A diferencia de otros antecedentes chilenos, como el Bar Los siete espejos de Sergio Larraín (1963), el trabajo de Paz Errázuriz asienta la asimetría que genera la imagen especular para así descontinuar y desnaturalizar, como ya adelantaba, la oposición binaria. Es decir, la falla de Narciso se asienta cuando la imagen reflejada se reproduce como anomalía. El deseo de un cuerpo de producir su duplicado, la cultura de la copia que ha dominado la pulsión imaginativa de Occidente se interrumpe por un salto en la imagen, por el fracaso del amor que instándose sobre sí mismo en una búsqueda de producir un doble idéntico, se vuelve siempre un deseo por el otro que hace estallar la falla de la imagen, el error del espejo. En cierto sentido, en los ochenta, Errázuriz desarrolla una reflexión sobre la que más tarde otros fotógrafos indagarán.

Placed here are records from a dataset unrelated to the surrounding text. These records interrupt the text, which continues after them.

Lemma words_count (ws : list (list Z)) : (length ws <= length (concat (word_text <$> ws)))%nat.
Proof.
  induction ws as [|w ws IH]; [done|]. cbn [fmap list_fmap concat length].
  unfold word_text at 1. rewrite !length_app. cbn [length]. lia.
Qed.

Lemma exec_PE ws : good (Exec ws) -> PE (Exec ws).
Proof.
  intros [Hw Hm] fuel p rs rest Hp Hg Hf Hfuel. destruct fuel as [|fuel]; [lia|]. cbn [parseexec].
  unfold print_at, paren in Hp. cbn [level Nat.leb print] in Hp.
  destruct (F0_nows rest Hf) as [Hn Hs].
  assert (Hn1 : nows (concat (word_text <$> ws) ++ redirs_text rs ++ rest))
    by by apply nows_words, nows_redirs.
  rewrite (bind_Ok _ _ _ _ _ (peek_at [40] p _ Hp Hn1)), starts_exec by done.
  destruct (redirs_split _ ws rs rest Hp) as (rs1 & rs2 & -> & Hor & Hg2 & Hr); [done..|].
  destruct (Hr execcmd) as (r' & p1 & E & Hr' & Hp1). rewrite (bind_Ok _ _ _ _ _ E).
  destruct (args_at (S es) [] r' p1 ws rs2 rest Hp1) as (c' & p' & argv' & E1 & E2 & E3 & E4);
    [done..| |].
  { destruct Hp1 as [_ Hp1]. rewrite !length_app in Hp1. pose proof (words_count ws). unfold es. lia. }
  exists c', p'. split_and!; [done|done|]. rewrite E4, Hr', foldl_app. cbn [app set_args execcmd view].
  by rewrite E3.
Qed.

Lemma redir_PE c f m d : good_redir (f, m, d) -> PE c -> PE (Redir c f m d).
Proof.
  intros Hr Hc fuel p rs rest Hp Hg Hf Hfuel.
  destruct (Hc fuel p ((f, m, d) :: rs) rest) as (x & p' & E & H1 & H2); [|by constructor|done..|].
  - unfold print_at, paren in Hp. cbn [level Nat.leb print] in Hp.
    unfold redirs_text in *. cbn [fmap list_fmap concat]. by rewrite <- app_assoc in *.
  - by exists x, p'.
Qed.

(** A command in parentheses. *)
Lemma paren_PE c : (0 < level c)%nat -> good c -> PL c -> PE c.
Proof.
  intros Hl0 Hgc Hc fuel p rs rest Hp Hg Hf Hfuel. destruct (F0_nows rest Hf) as [Hn Hs].
  assert (H3 : print_at 3 c = print c) by (unfold print_at, paren; by destruct c).
  assert (H0 : print_at 0 c = 40 :: print c ++ [41]) by (unfold print_at, paren; destruct c; cbn in *; done || lia).
  rewrite H0 in Hp. cbn [app] in Hp. rewrite <- app_assoc in Hp. cbn [app] in Hp.
  assert (Hn1 : nows (print c ++ 41 :: redirs_text rs ++ rest)) by (rewrite <- H3; by apply nows_print).
  assert (Hlt : (p < es)%nat) by (destruct Hp as [_ Hp]; cbn in Hp; unfold es; lia).
  destruct fuel as [|[|fuel]]; [lia|lia|]. cbn [parseexec parseblock].
  do 2 (rewrite (bind_Ok _ _ _ _ _ (peek_at [40] p _ Hp eq_refl));
    cbn [starts in_str strchr Z.eqb Pos.eqb negb]).
  rewrite (bind_Ok _ _ _ _ _ (gettoken_sym p 40 _ Hp ltac:(set_solver) Hn1)). apply at_S in Hp.
  destruct (Hc fuel (S p) (41 :: redirs_text rs ++ rest)) as (x & p1 & E & Hp1 & Hx);
    [by rewrite H3|set_solver|lia|].
  rewrite (bind_Ok _ _ _ _ _ E). clear E.
  assert (Hn2 : nows (redirs_text rs ++ rest)) by by apply nows_redirs.
  rewrite (bind_Ok _ _ _ _ _ (peek_at [41] p1 _ Hp1 eq_refl)). cbn [starts in_str strchr Z.eqb Pos.eqb negb].
  rewrite (bind_Ok _ _ _ _ _ (gettoken_sym p1 41 _ Hp1 ltac:(set_solver) Hn2)). apply at_S in Hp1.
  destruct (redirs_at es x (S p1) rs rest Hp1) as (y & E & Hy & _); [done..|by eapply redirs_count|].
  exists y, (S p1 + length (redirs_text rs))%nat. split_and!; [done|by apply at_app in Hp1|].
  by rewrite Hy, Hx.
Qed.

Lemma lift_PP c : level c <> 1%nat -> good c -> PE c -> PP c.
Proof.
  intros Hc Hg HE fuel p rest Hp Hf Hfuel. destruct fuel as [|fuel]; [lia|]. cbn [parsepipe].
  destruct (HE fuel p [] rest) as (x & p' & E & H1 & H2).
  - cbn [redirs_text fmap list_fmap concat app]. revert Hp. unfold print_at, paren. by destruct c.
  - constructor.
  - revert Hf. apply follow_sub. set_solver.
  - lia.
  - rewrite (bind_Ok _ _ _ _ _ E). exists x, p'.
    assert (Hn : nows rest) by (eapply follow_nows; [|exact Hf]; apply (bool_decide_unpack _); by vm_compute).
    rewrite (bind_Ok _ _ _ _ _ (peek_at [124] p' _ H1 Hn)).
    by rewrite (starts_follow [124] F1).
Qed.

Lemma pipe_PP a b : good a -> good b -> PE a -> PP b -> PP (Pipe a b).
Proof.
  intros Hga Hgb Ha Hb fuel p rest Hp Hf Hfuel. destruct fuel as [|fuel]; [lia|]. cbn [parsepipe].
  unfold print_at, paren in Hp. cbn [level Nat.leb print] in Hp. rewrite <- app_assoc in Hp. cbn [app] in Hp.
  fold (print_at 0 a) (print_at 1 b) in Hp.
  assert (Hn : nows rest) by (eapply follow_nows; [|exact Hf]; apply (bool_decide_unpack _); by vm_compute).
  destruct (Ha fuel p [] (124 :: print_at 1 b ++ rest)) as (x & p1 & E & Hp1 & Hx);
    [done|constructor|set_solver|lia|].
  rewrite (bind_Ok _ _ _ _ _ E), (bind_Ok _ _ _ _ _ (peek_at [124] p1 _ Hp1 eq_refl)).
  cbn [starts in_str strchr Z.eqb Pos.eqb].
  rewrite (bind_Ok _ _ _ _ _ (gettoken_sym p1 124 _ Hp1 ltac:(set_solver) (nows_print 1 b rest Hgb Hn))).
  pose proof (at_S _ _ _ Hp1) as Hp2. destruct Hp as [_ Hp], Hp1 as [_ Hp1]. rewrite length_app in Hp. cbn [length] in Hp, Hp1.
  destruct (Hb fuel (S p1) rest Hp2 Hf) as (y & p2 & E2 & Hp3 & Hy); [unfold es; lia|].
  rewrite (bind_Ok _ _ _ _ _ E2). exists (PIPE x y), p2. split_and!; [done|done|]. cbn [view].
  by rewrite Hx, Hy.
Qed.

Las fotografías de Paz revelan que el reflejo difiere del cuerpo que lo crea, que toda fotografía desnaturaliza, que el cuerpo del otro es siempre una anomalía, que no estamos hechos a imagen y semejanza. De allí también, la dualidad de su título: la otra cara del nombre de la serie que apela al episodio bíblico. La manzana de Adán cita la consolidación del dimorfismo del sexo, indaga en el fin edénico de la pareja fundadora para revisar cómo se instala y sella la violencia inscrita en la oposición binaria masculino-femenino. En este sentido, la serie echa mano de esta otra manzana, destapa y propone un nuevo comienzo, nunca como origen sino como punto de partida para instalar un nuevo paraíso en La Palmera, un novedoso comienzo en La Jaula. Fotográficamente, Paz Errázuriz parte de lo doble, de la dualidad, para enseguida probar la multiplicación que constituye toda copia, la adulteración que a fin de cuentas hace posible la cámara fotográfica en la era de la reproductibilidad infinita.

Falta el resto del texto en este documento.